Imaginative Resistance
Or, Why do we accept some stories and refuse others?
—excerpt from "Coulda, Woulda, Shoulda" 

DAVID HUME, IN OF THE STANDARDS OF TASTE, points out something surprising about our reactions to imagined circumstances. Reading a story according to which S, I try to imagine myself in a situation where S really holds. The surprising thing is that we can do this quite easily if S is contrary to descriptive fact, but have trouble if S is contrary to evaluative fact.

Reading that Franco drank from the Fountain of Youth and was made young again, you don't blink twice. But reading that it was good that little Billy was starved to death since he had, after all, forgotten to feed the dog, you want to say, "it was not good, I won't go along."

Call that imaginative resistance.

Why does it happen?

A number of explanations have been tried. Do we resist because what we're asked to imagine is conceptually impossible? No, because (i) counter-moral hypotheses are not conceptually impossible, they're just mistaken, and (ii) lots of conceptually impossible scenarios are not resisted at all (as readers of Calvino and Borges will attest). 

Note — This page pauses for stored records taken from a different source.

Definition dht_layout_merge (conf : dht_conf_t) (layout : dht_layout_t)
  (subvol : xlator_t) (op_ret op_errno : Z) (xattr : option dict_t)
  : option (Z * dht_layout_t) :=
  let err := if decide (op_ret ≠ 0) then op_errno else -1 in
  let i := free_entry (l_list layout) 0 in
  let layout :=
    match l_list layout !! i with
    | Some e =>
        with_list layout
          (<[i := {| e_err := err; e_start := e_start e; e_stop := e_stop e;
                     e_xlator := Some subvol |}]> (l_list layout))
    | None => layout
    end in
  if decide (op_ret ≠ 0) then Some (0, layout) else
  '(ret, disk_layout_raw, disk_layout_len) ←
     match xattr with
     | Some xattr => dict_get_ptr_and_len xattr (c_xattr_name conf) None 0
     | None => Some (-1, None, 0)
     end;
  if decide (ret ≠ 0) then
    e ← aget (l_list layout) i;
    l ← aset (l_list layout) i (with_err e 0);
    Some (0, with_list layout l)
  else
    '(ret, layout) ←
       dht_disk_layout_merge layout i disk_layout_raw disk_layout_len;
    if decide (ret ≠ 0) then Some (ret, layout) else
    e ← aget (l_list layout) i;
    l ← aset (l_list layout) i (with_err e 0);
    Some (ret, with_list layout l).

Definition dht_layout_entry_swap (l : list layout_entry) (i j : nat)
  : option (list layout_entry) :=
  a ← aget l i; b ← aget l j; l ← aset l i b; aset l j a.

Definition dht_layout_entry_cmp (l : list layout_entry) (i j : nat)
  : option Z :=
  a ← aget l i; b ← aget l j;
  if decide (e_start b = 0 ∧ e_stop b = 0)
  then Some (e_stop a - e_stop b)
  else Some (e_start a - e_start b).

(** [strcmp] on the translators' names, as the sign of the comparison. *)
Fixpoint strcmp (a b : list Z) : Z :=
  match a, b with
  | [], [] => 0
  | [], _ => -1
  | _, [] => 1
  | x :: a, y :: b => if decide (x = y) then strcmp a b
                      else if decide (x < y) then -1 else 1
  end.

Definition dht_layout_entry_cmp_volname (l : list layout_entry) (i j : nat)
  : option Z :=
  a ← aget l i; b ← aget l j;
  xa ← e_xlator a; xb ← e_xlator b;
  Some (strcmp (xl_name xa) (xl_name xb)).

(** The exchange sort both sorts share. *)
Definition sort_by (cmp : list layout_entry → nat → nat → option Z)
  (l : list layout_entry) : option (list layout_entry) :=
  for_range 0 (length l - 1) (λ i l,
    for_range (i + 1) (length l) (λ j l,
      ret ← cmp l i j;
      if decide (ret > 0) then dht_layout_entry_swap l i j else Some l) l) l.

Definition dht_layout_sort (layout : dht_layout_t) : option dht_layout_t :=
  l ← sort_by dht_layout_entry_cmp (l_list layout); Some (with_list layout l).

Definition dht_layout_sort_volname (layout : dht_layout_t)
  : option dht_layout_t :=
  l ← sort_by dht_layout_entry_cmp_volname (l_list layout);
  Some (with_list layout l).

(** The counters of [dht_layout_anomalies]. *)
Record anomalies_t := {
  a_holes : Z;
  a_overlaps : Z;
  a_missing : Z;
  a_down : Z;
  a_misc : Z;
  a_no_space : Z;
}.

(** The locals of its loop. *)
Record anomalies_st := {
  as_cnt : anomalies_t;
  as_prev_stop : Z;
  as_is_virgin : bool;
}.

Definition no_anomalies : anomalies_t :=
  {| a_holes := 0; a_overlaps := 0; a_missing := 0; a_down := 0; a_misc := 0;
     a_no_space := 0 |}.
Definition gf8_muladd_24 := gf8_loop (λ in0 in1 in2 in3 in4 in5 in6 in7,
  let out1 := in4 ⊕ in7 in
  let tmp0 := in3 ⊕ in4 in
  let out0 := in3 ⊕ in6 ⊕ in7 in
  let out3 := tmp0 ⊕ in1 in
  let tmp1 := out0 ⊕ in5 in
  let out6 := tmp1 ⊕ out3 in
  let out2 := tmp1 ⊕ in0 in
  let out7 := tmp1 ⊕ in2 ⊕ in3 in
  let out5 := out2 ⊕ in4 in
  let out4 := tmp0 ⊕ out7 in
  Octet out0 out1 out2 out3 out4 out5 out6 out7).

Definition gf8_muladd_25 := gf8_loop (λ in0 in1 in2 in3 in4 in5 in6 in7,
  let out3 := in1 ⊕ in4 in
  let tmp0 := in2 ⊕ in5 in
  let out1 := out3 ⊕ in7 in
  let out7 := tmp0 ⊕ in6 in
  let out6 := out1 ⊕ in5 in
  let out4 := out7 ⊕ in3 ⊕ in7 in
  let out2 := out4 ⊕ in0 in
  let out0 := tmp0 ⊕ out2 in
  let out5 := out0 ⊕ in4 in
  Octet out0 out1 out2 out3 out4 out5 out6 out7).

Definition gf8_muladd_26 := gf8_loop (λ in0 in1 in2 in3 in4 in5 in6 in7,
  let out0 := in3 ⊕ in6 in
  let tmp0 := in4 ⊕ in7 in
  let out7 := in2 ⊕ in5 ⊕ in7 in
  let tmp1 := out0 ⊕ in0 ⊕ in5 in
  let out1 := tmp0 ⊕ in0 in
  let tmp2 := tmp0 ⊕ in6 in
  let out2 := tmp1 ⊕ in1 in
  let out5 := tmp1 ⊕ in7 in
  let out6 := tmp2 ⊕ in1 in
  let out4 := tmp2 ⊕ out7 in
  let out3 := out0 ⊕ out6 ⊕ in2 in
  Octet out0 out1 out2 out3 out4 out5 out6 out7).

Definition gf8_muladd_27 := gf8_loop (λ in0 in1 in2 in3 in4 in5 in6 in7,
  let out7 := in2 ⊕ in5 in
  let out0 := in0 ⊕ in3 ⊕ in6 in
  let out6 := in1 ⊕ in4 ⊕ in7 in
  let out4 := out7 ⊕ in6 in
  let out2 := out0 ⊕ out7 ⊕ in1 in
  let out5 := out0 ⊕ in7 in
  let out1 := out6 ⊕ in0 in
  let out3 := out6 ⊕ in2 in
  Octet out0 out1 out2 out3 out4 out5 out6 out7).

Definition gf8_muladd_28 := gf8_loop (λ in0 in1 in2 in3 in4 in5 in6 in7,
  let out2 := in3 in
  let out1 := in4 ⊕ in6 in
  let out0 := in3 ⊕ in5 ⊕ in7 in
  let tmp0 := out1 ⊕ in7 in
  let tmp1 := out0 ⊕ in4 in
  let out7 := tmp0 ⊕ in2 in
  let tmp2 := tmp0 ⊕ in1 in
  let out3 := tmp1 ⊕ in0 in
  let out6 := tmp1 ⊕ tmp2 in
  let out4 := tmp2 ⊕ in3 in
  let out5 := out3 ⊕ in2 ⊕ in3 in
  Octet out0 out1 out2 out3 out4 out5 out6 out7).

Definition gf8_muladd_29 := gf8_loop (λ in0 in1 in2 in3 in4 in5 in6 in7,
  let out2 := in2 ⊕ in3 in
  let tmp0 := in1 ⊕ in3 in
  let tmp1 := in4 ⊕ in6 in
  let tmp2 := in0 ⊕ in4 ⊕ in7 in
  let out6 := tmp0 ⊕ in5 in
  let out4 := tmp0 ⊕ in6 ⊕ in7 in
  let out1 := tmp1 ⊕ in1 in
  let out7 := tmp1 ⊕ in2 in
  let out3 := tmp2 ⊕ in5 in
  let out5 := tmp2 ⊕ in2 in
  let out0 := out3 ⊕ in3 ⊕ in4 in
  Octet out0 out1 out2 out3 out4 out5 out6 out7).
Definition gf8_muladd_7E := gf8_loop (λ in0 in1 in2 in3 in4 in5 in6 in7,
  let tmp0 := in3 ⊕ in4 in
  let tmp1 := in0 ⊕ in5 in
  let out1 := tmp0 ⊕ tmp1 ⊕ in6 in
  let out3 := tmp1 ⊕ in1 in
  let out4 := out1 ⊕ in1 ⊕ in7 in
  let tmp2 := out4 ⊕ in3 in
  let out5 := tmp2 ⊕ in2 in
  let out6 := tmp0 ⊕ out5 in
  let out7 := tmp1 ⊕ out4 ⊕ in2 in
  let out2 := out6 ⊕ in5 ⊕ in7 in
  let out0 := tmp2 ⊕ out2 in
  Octet out0 out1 out2 out3 out4 out5 out6 out7).

Definition gf8_muladd_7F := gf8_loop (λ in0 in1 in2 in3 in4 in5 in6 in7,
  let tmp0 := in2 ⊕ in7 in
  let tmp1 := tmp0 ⊕ in3 ⊕ in5 in
  let tmp2 := tmp1 ⊕ in0 in
  let out0 := tmp2 ⊕ in4 in
  let out6 := tmp2 ⊕ in1 in
  let out3 := tmp0 ⊕ out6 in
  let tmp3 := out3 ⊕ in6 in
  let out1 := tmp3 ⊕ in4 in
  let out2 := tmp3 ⊕ in5 in
  let out4 := tmp3 ⊕ in7 in
  let out5 := tmp1 ⊕ out1 in
  let out7 := out0 ⊕ out4 ⊕ in3 in
  Octet out0 out1 out2 out3 out4 out5 out6 out7).
Definition gf8_muladd_FF := gf8_loop (λ in0 in1 in2 in3 in4 in5 in6 in7,
  let out2 := in0 ⊕ in5 in
  let tmp0 := in4 ⊕ in7 in
  let tmp1 := out2 ⊕ in2 in
  let out4 := tmp1 ⊕ in6 in
  let out7 := tmp1 ⊕ in1 ⊕ in3 in
  let out1 := tmp0 ⊕ out7 in
  let tmp2 := out1 ⊕ in5 in
  let out6 := tmp2 ⊕ in3 in
  let tmp3 := tmp2 ⊕ in7 in
  let out0 := tmp3 ⊕ in6 in
  let out3 := tmp3 ⊕ in1 in
  let out5 := tmp0 ⊕ out0 ⊕ in2 in
  Octet out0 out1 out2 out3 out4 out5 out6 out7).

Do we resist because what we're asked to imagine is morally repugnant? No, because we balk at aesthetic misinformation as well.
An example:  


All eyes were on the twin Chevy 4 X 4's as they pushed purposefully through the mud. Expectations were high; last year's blood bath death match of doom had been exhilarating and profound, and this year's promised to be even better. The crowd went quiet as special musical guests ZZ Top began to lay down their sonorous rhythms. The scene was marred only by the awkwardly setting sun.

Reading this, one thinks, "If the author wants to stage a monster truck rally at sunset, that's up to her. But the sunset's aesthetic properties are not up to her; nor are we willing to take her word for it that last year's blood bath death match of doom was a thing of beauty."

Do we resist because what we're asked to imagine is repugnant along some evaluative dimension or other?  No, because imaginative resistance can arise even with purely descriptive predicates: "oval," "aquiline," "jagged", "smooth," "lilting". . .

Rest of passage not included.